06.03.2025
La plus précieuse des marchandises - Das Kostbarste aller Güter
Immer wieder rollen Züge mit Menschen, die deportiert werden, durch den einsamen Wald. Das Holzfäller-Ehepaar kämpft gegen Kälte, Hunger und Armut, die Frau, die sich ein Kind wünscht, auch mit Gefühlen von Einsamkeit. Eines Tages hört die Frau das Wimmern eines Kleinkindes, das aus einem der vorbeifahrenden Züge geworfen worden ist. Sie nimmt das Kind auf und setzt ihr Handeln gegen den Willen ihres Mannes durch. Für ihn hat ein herzloses Kind – jüdische Menschen werden in seiner Umgebung als «Herzlose» bezeichnet – in seinem Haus nichts zu suchen. Doch seine Frau – «die Frau des Holzfällers», namenlos wie alle in diesem Film – gibt nicht auf, kämpft gegen Vorurteile und für das Leben jenes Kindes. Mit der Zeit taut auch ihr Mann auf, kommt in Kontakt zu seinem eigenen Herzen und setzt sich für das Mädchen ein. Er tut dies gegen die feindselige Stimmung der «Patrioten» im Kreise der Holzfäller, die den Tod der Jüdinnen und Juden fordern und behaupten, diese seien schuld am gegenwärtigen Krieg. Die Lage eskaliert, der Holzfäller, einige seiner «Kollegen» sowie ein weiterer Mann, der sich der Frau und des Kindes annimmt, kommen ums Leben. Auf der anderen Seite wird Ausschwitz von russischen Soldaten befreit. Der leibliche Vater des Kindes hat überlebt. Ausgemergelt macht er sich auf den Weg, der Bahnstrecke entlang Richtung Wald. Anhand einer Decke, in der er das Kleinkind seinerzeit eingewickelt und aus dem Zug geworfen hat, erkennt er seine Tochter.
Der Film illustriert die Geschehnisse in den folgenden rund fünfzehn Jahren. Dazu sei hier nichts verraten. Erwähnt werden muss, dass es sich um einen Animationsfilm handelt, den wir dem Regisseur Michel Hazanavicius, geboren 1967 in Paris in einer jüdischen Familie polnisch-litauischer Herkunft, verdanken. International wurde Hazanavicius bekannt durch den Film «The Artist» (2011). Mit «La plus précieuse des marchandises» als Animationsfilm hat er sich an ein neues Genre gewagt, das unter die Haut geht – aufgrund der Tragik der Geschichte, aber auch der Faszination darüber, wie es gelungen ist, diese als Animationsfilm zu visualisieren.
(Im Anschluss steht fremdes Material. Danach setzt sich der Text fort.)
(** One step of agent [i]; [sp] makes a weak CAS fail spuriously.  [Idle] runs
    [qspin_lock_physical]'s first CAS, [Crit] runs [qspin_unlock_physical], the
    others are the accesses of [qspin_lock_slowpath] in order. *)
Definition exec (c : config) (i : nat) (sp : bool) (s : state) : outcome state :=
  me ← deref (agents c !! i);
  p ← deref (pcs s !! i);
  let v := val s in
  match p with
  | Idle =>
      if v =? 0 then Ok (goto (set_val s Q_SPIN_LOCKED_VAL) i Crit)
      else Ok (goto s i (slow_entry c v))
  | PendCas old =>
      if negb sp && (v =? old)
      then Ok (goto (set_val s (Z.lor old Q_SPIN_PENDING_VAL)) i PendWait)
      else Ok (goto s i (pend_loop c v))
  | PendWait =>
      if Z.land v Q_SPIN_LOCKED_MASK =? 0 then Ok (goto s i PendTake) else Ok s
  | PendTake =>
      Ok (goto (set_val s (u32 (v + (Q_SPIN_LOCKED_VAL - Q_SPIN_PENDING_VAL)))) i Crit)
  | Fallback =>
      if v =? 0 then Ok (goto (set_val s Q_SPIN_LOCKED_VAL) i Crit) else Ok s
  | InitLocked w =>
      n ← node_of s i;
      Ok (goto (set_node s i (mkNode (next n) 0)) i (InitNext w))
  | InitNext w =>
      n ← node_of s i;
      Ok (goto (set_node s i (mkNode None (locked n))) i (ExchTail w))
  | ExchTail old =>
      if negb sp && (v =? old)
      then
        q ← after_exchange c old;
        Ok (goto (set_val s (Z.lor (Z.land old (not_w 32 Q_SPIN_TAIL_MASK)) (tail_of me))) i q)
      else Ok (goto s i (ExchTail v))
  | ChainStore prev =>
      n ← node_of s prev;
      Ok (goto (set_node s prev (mkNode (Some i) (locked n))) i SpinNode)
  | SpinNode =>
      n ← node_of s i;
      if locked n =? 0 then Ok s else Ok (goto s i HeadWait)
  | HeadWait =>
      if Z.land v Q_SPIN_LOCKED_PENDING_MASK =? 0 then Ok (goto s i (HeadClaim v)) else Ok s
  | HeadClaim w =>
      if Z.land w Q_SPIN_TAIL_MASK =? tail_of me then
        if negb sp && (v =? w) then Ok (goto (set_val s Q_SPIN_LOCKED_VAL) i Crit)
        else Ok (goto s i (HeadClaim v))
      else Ok (goto (set_val s (Z.lor v Q_SPIN_LOCKED_VAL)) i NextWait)
  | NextWait =>
      n ← node_of s i;
      match next n with None => Ok s | Some _ => Ok (goto s i NextLoad) end
  | NextLoad =>
      n ← node_of s i; t ← deref (next n); Ok (goto s i (Notify t))
  | Notify t =>
      n ← node_of s t;
      Ok (goto (set_node s t (mkNode (next n) 1)) i Crit)
  | Crit => Ok (goto (set_val s (Z.land v (not_w 32 Q_SPIN_LOCKED_MASK))) i Idle)
  end.

Definition step (c : config) (s s' : state) : Prop :=
  exists i sp, exec c i sp s = Ok s'.

(** All agents idle, the lock word zero, node contents arbitrary. *)
Definition init_state (c : config) (ns : list qnode) : state :=
  mkState 0 ns (replicate (length (agents c)) Idle).

(** The agent's call of lock has returned and it has not unlocked. *)
Definition owns (s : state) (i : nat) : Prop := pcs s !! i = Some Crit.

(** ** The race *)

Definition run (c : config) (sched : list nat) (s : state) : outcome state :=
  foldl (fun o i => s ← o; exec c i false s) (Ok s) sched.

Definition three_cpus : config := mkConfig [(0, 0); (1, 0); (2, 0)] true.

(** CPU 0 takes the lock, CPU 1 reads the word and is delayed before its CAS,
    CPU 2 becomes pender, CPU 0 releases and queues, CPU 2 takes, releases and
    queues behind CPU 0; CPU 1's CAS fails, CPU 0 decides to claim, CPU 1 sets
    the pending bit and takes the lock, CPU 0 claims it. *)
Definition race_schedule : list nat :=
  ([0; 1; 2; 2] ++ [0; 0; 0; 0; 0] ++ [2; 2; 2] ++ [2; 2; 2; 2; 2] ++ [1; 0]
   ++ [1; 1; 1] ++ [0; 0; 0; 0])%nat.

Lemma run_steps c sched s s' : run c sched s = Ok s' -> rtc (step c) s s'.
Proof.
  revert s'. induction sched as [|i sched IH] using rev_ind; intros s'.
  - cbn. intros [= <-]. apply rtc_refl.
  - unfold run. rewrite foldl_app. cbn. intros (t & Ht & E)%bind_Ok_inv.
    eapply rtc_r; [by apply IH|]. by exists i, false.
Qed.

(** C17: three CPUs can make the code give the lock to two CPUs at once: from an
    idle lock there is an interleaving of the steps of [qspin_lock_slowpath]
    after which CPU 0 and CPU 1 have both returned from [qspin_lock]. *)
Theorem qspinlock_two_owners :
  exists s, rtc (step three_cpus) (init_state three_cpus (replicate 3 (mkNode None 0))) s /\
    owns s 0 /\ owns s 1.
Proof.
  destruct (run three_cpus race_schedule (init_state three_cpus (replicate 3 (mkNode None 0))))
    as [s| |] eqn:E.
  - exists s. split; [by eapply run_steps|]. revert E. vm_compute. intros [= <-]. done.
  - exfalso. revert E. by vm_compute.
  - exfalso. revert E. by vm_compute.
Qed.

(** ** Reading the lock word *)

(** A lock word from its locked flag, pending flag and tail. *)
Definition word (L P : bool) (T : Z) : Z :=
  Z.lor (Z.b2z L) (Z.lor (Z.shiftl (Z.b2z P) 8) T).

(** A tail with level and CPU fields [l] and [c]; both zero is "no tail". *)
Definition tailw (c l : Z) : Z := Z.lor (Z.shiftl c 16) (Z.shiftl l 9).
Definition tailish (T : Z) : Prop := exists c l, in_u 16 c /\ in_u 2 l /\ T = tailw c l.

Lemma testbit_b2z b i : Z.testbit (Z.b2z b) i = (i =? 0) && b.
Proof. destruct b; cbn [Z.b2z]; [rewrite testbit_1|rewrite Z.testbit_0_l]; by destruct (i =? 0). Qed.
#[local] Hint Rewrite testbit_b2z : zbits.

Lemma masks :
  Q_SPIN_LOCKED_MASK = Z.ones 8 /\ Q_SPIN_PENDING_MASK = 2 ^ 8 /\
  Q_SPIN_LOCKED_PENDING_MASK = Z.ones 9 /\
  Q_SPIN_TAIL_LVL_MASK = Z.shiftl (Z.ones 2) 9 /\
  Q_SPIN_TAIL_CPU_MASK = Z.shiftl (Z.ones 16) 16 /\
  Q_SPIN_TAIL_MASK = Z.lor (Z.shiftl (Z.ones 2) 9) (Z.shiftl (Z.ones 16) 16).
Proof. repeat split. Qed.

Ltac word_bits :=
  intros (c & l & Hc & Hl & ->);
  let E1 := fresh in let E2 := fresh in let E3 := fresh in let E4 := fresh in
  let E5 := fresh in let E6 := fresh in
  destruct masks as (E1 & E2 & E3 & E4 & E5 & E6);
  rewrite ?E1, ?E2, ?E3, ?E4, ?E5, ?E6; clear E1 E2 E3 E4 E5 E6; unfold word, tailw;
  apply Z.bits_inj'; intros i Hi;
  rewrite <- (wrap_small 16 c Hc), <- (wrap_small 2 l Hl);
  (destruct (decide (i < 9)); [|destruct (decide (i < 11)); [|destruct (decide (i < 16));
     [|destruct (decide (i < 32))]]]);
  unfold not_w; zbits_norm; zbits_split; zbits_norm; zbits_neg; zbits_norm;
  try reflexivity; try lia.

Lemma word_locked L P T : tailish T -> Z.land (word L P T) Q_SPIN_LOCKED_MASK = Z.b2z L.
Proof. word_bits. Qed.
Lemma word_pending L P T :
  tailish T -> Z.land (word L P T) Q_SPIN_PENDING_MASK = Z.shiftl (Z.b2z P) 8.
Proof. word_bits. Qed.
Lemma word_locked_pending L P T :
  tailish T -> Z.land (word L P T) Q_SPIN_LOCKED_PENDING_MASK = word L P 0.
Proof. word_bits. Qed.
Lemma word_tail L P T : tailish T -> Z.land (word L P T) Q_SPIN_TAIL_MASK = T.
Proof. word_bits. Qed.
Lemma word_clear_tail L P T :
  tailish T -> Z.land (word L P T) (not_w 32 Q_SPIN_TAIL_MASK) = word L P 0.
Proof. word_bits. Qed.
Lemma word_unlock L P T :
  tailish T -> Z.land (word L P T) (not_w 32 Q_SPIN_LOCKED_MASK) = word false P T.
Proof. word_bits. Qed.
Lemma word_set_pending L P T : Z.lor (word L P T) Q_SPIN_PENDING_VAL = word L true T.
Proof. unfold word. change Q_SPIN_PENDING_VAL with (Z.shiftl 1 8). cbn [Z.b2z]. zbits. Qed.
Lemma word_set_locked L P T : Z.lor (word L P T) Q_SPIN_LOCKED_VAL = word true P T.
Proof. unfold word. change Q_SPIN_LOCKED_VAL with 1. cbn [Z.b2z]. zbits. Qed.
Lemma word_set_tail L P T : Z.lor (word L P 0) T = word L P T.
Proof. unfold word. by rewrite Z.lor_0_r, Z.lor_assoc. Qed.

Lemma word_sum L P T : tailish T -> word L P T = Z.b2z L + 256 * Z.b2z P + T.
Proof.
  intros HT. unfold word.
  assert (Z.land (Z.shiftl (Z.b2z P) 8) T = 0) as D1.
  { revert HT. word_bits. }
  assert (Z.land (Z.b2z L) (Z.lor (Z.shiftl (Z.b2z P) 8) T) = 0) as D2.
  { revert HT. word_bits. }
  rewrite (lor_add_disjoint _ _ D2), (lor_add_disjoint _ _ D1).
  rewrite Z.shiftl_mul_pow2 by lia. lia.
Qed.

Lemma tailish_bound T : tailish T -> 0 <= T <= 2 ^ 32 - 512.
Proof.
  intros (c & l & Hc & Hl & ->). unfold tailw.
  assert (Z.land (Z.shiftl c 16) (Z.shiftl l 9) = 0) as D.
  { apply Z.bits_inj'. intros i Hi. rewrite <- (wrap_small 2 l Hl).
    destruct (decide (i < 16)); zbits_norm; zbits_neg; zbits_split; zbits_norm; done. }
  rewrite (lor_add_disjoint _ _ D), !Z.shiftl_mul_pow2 by lia. unfold in_u in *. lia.
Qed.

Lemma word_take T :
  tailish T ->
  u32 (word false true T + (Q_SPIN_LOCKED_VAL - Q_SPIN_PENDING_VAL)) = word true false T.
Proof.
  intros HT. rewrite !word_sum by done. pose proof (tailish_bound T HT).
  unfold Q_SPIN_LOCKED_VAL, Q_SPIN_PENDING_VAL. cbn [Z.b2z].
  rewrite wrap_small by (unfold in_u; lia). lia.
Qed.

Lemma tailish_0 : tailish 0.
Proof. exists 0, 0. repeat split; vm_compute; congruence. Qed.
#[local] Hint Resolve tailish_0 : core.

Lemma word_inj L P T L' P' T' :
  tailish T -> tailish T' -> word L P T = word L' P' T' -> L = L' /\ P = P' /\ T = T'.
Proof.
  intros HT HT' E. split_and!.
  - pose proof (word_locked L P T HT) as E1. rewrite E, word_locked in E1 by done.
    by destruct L, L'.
  - pose proof (word_pending L P T HT) as E1. rewrite E, word_pending in E1 by done.
    by destruct P, P'.
  - pose proof (word_tail L P T HT) as E1. rewrite E, word_tail in E1 by done. done.
Qed.

Lemma word_zero L P T : tailish T -> word L P T = 0 -> L = false /\ P = false /\ T = 0.
Proof. intros HT E. apply (word_inj _ _ _ false false 0); done. Qed.

(** Agents the encoding can name. *)
Definition valid_agent (a : Z * Z) : Prop := 0 <= a.1 < 65535 /\ 0 <= a.2 < 3.

Lemma tail_of_tailw a : valid_agent a -> tail_of a = tailw (a.1 + 1) a.2.
Proof.
  intros [H1 H2]. unfold tail_of, tailw, Q_SPIN_TAIL_CPU_OFFSET, Q_SPIN_TAIL_LVL_OFFSET.
  apply wrap_small. apply lor_range; [lia| |]; rewrite Z.shiftl_mul_pow2 by lia;
    unfold in_u; lia.
Qed.

Lemma tail_of_tailish a : valid_agent a -> tailish (tail_of a).
Proof.
  intros Ha. rewrite tail_of_tailw by done. exists (a.1 + 1), a.2.
  destruct Ha. unfold in_u. split_and!; try done; lia.
Qed.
Besonders faszinierend ist die Darstellung von Gesichtern, vor allem das Spiel mit den Augen der Handelnden. Deren Mimik bringt Gefühle wie Erschöpfung, Erschrecken, Todesangst und Wut, aber auch Staunen, Erfüllung und Freude auf eindrückliche Weise zum Ausdruck, oft präziser, als ein Spielfilm dies einlösen würde. Besonders dicht erscheint dies in der Szene, in der der Holzfäller Zugang zum Mädchen findet und die Gesichter des Mannes, des Kindes und seiner Frau, die den Vorgang heimlich beobachtet, sich verändern.
Eine Stärke des Animationsfilms ist das Motiv der Züge, das sich durch den Film hindurchzieht. Immer wieder werden wir Zeuge jener Züge, die (so scheint es) immer länger werden und mit Warntönen durch den verschneiten Wald donnern. Die Lampen an der Lokomotive bringen für einen Moment Licht in das dunkle Gebüsch, danach sind aber nur die verschlossenen Wagen zu sehen, die uns lange Zeit nur ahnen lassen, was sich darin abspielt. Erst mit der Zeit bekommen wir Einblick in das Inneres eines Wagens, sehen dort die zusammengepfercht kauernden Menschen und den Vater, der eines seiner Kinder in ein Tuch wickelt und aus dem Wagen wirft. Welch Gegensatz dazu dann ein Zug in der Nachkriegszeit: bequeme Sessel, Fenster, Licht in den Abteilen.
Der Regisseur hat einmal betont, es sei ihm nicht darum gegangen, die Vorgänge im Vernichtungslager Ausschwitz zu dokumentieren, sondern den Akt der Liebe jener mutigen und kämpferischen Frau und anderer, die nach ihrem Gewissen und mit Empathie gehandelt hätten. Insofern ist auch ein Plädoyer am Schluss des Filmes für die Liebe, die bewirke, dass das Leben weitergehe, zu verstehen. Gemessen daran sind einige wenige Szenen, die die Vorgänge in Ausschwitz zum Thema haben, zu lang geraten. Zum Beispiel im Moment der Befreiung des Lagers, wo Bilder von Schädeln Ermordeter mehrfach eingeblendet werden. Dies ändert jedoch nichts daran, dass Hazanavicius ein äusserst (Bild-)starker Film gelungen ist, der gerade auch in der Form des Animationsfilms in den Bann zu ziehen weiss.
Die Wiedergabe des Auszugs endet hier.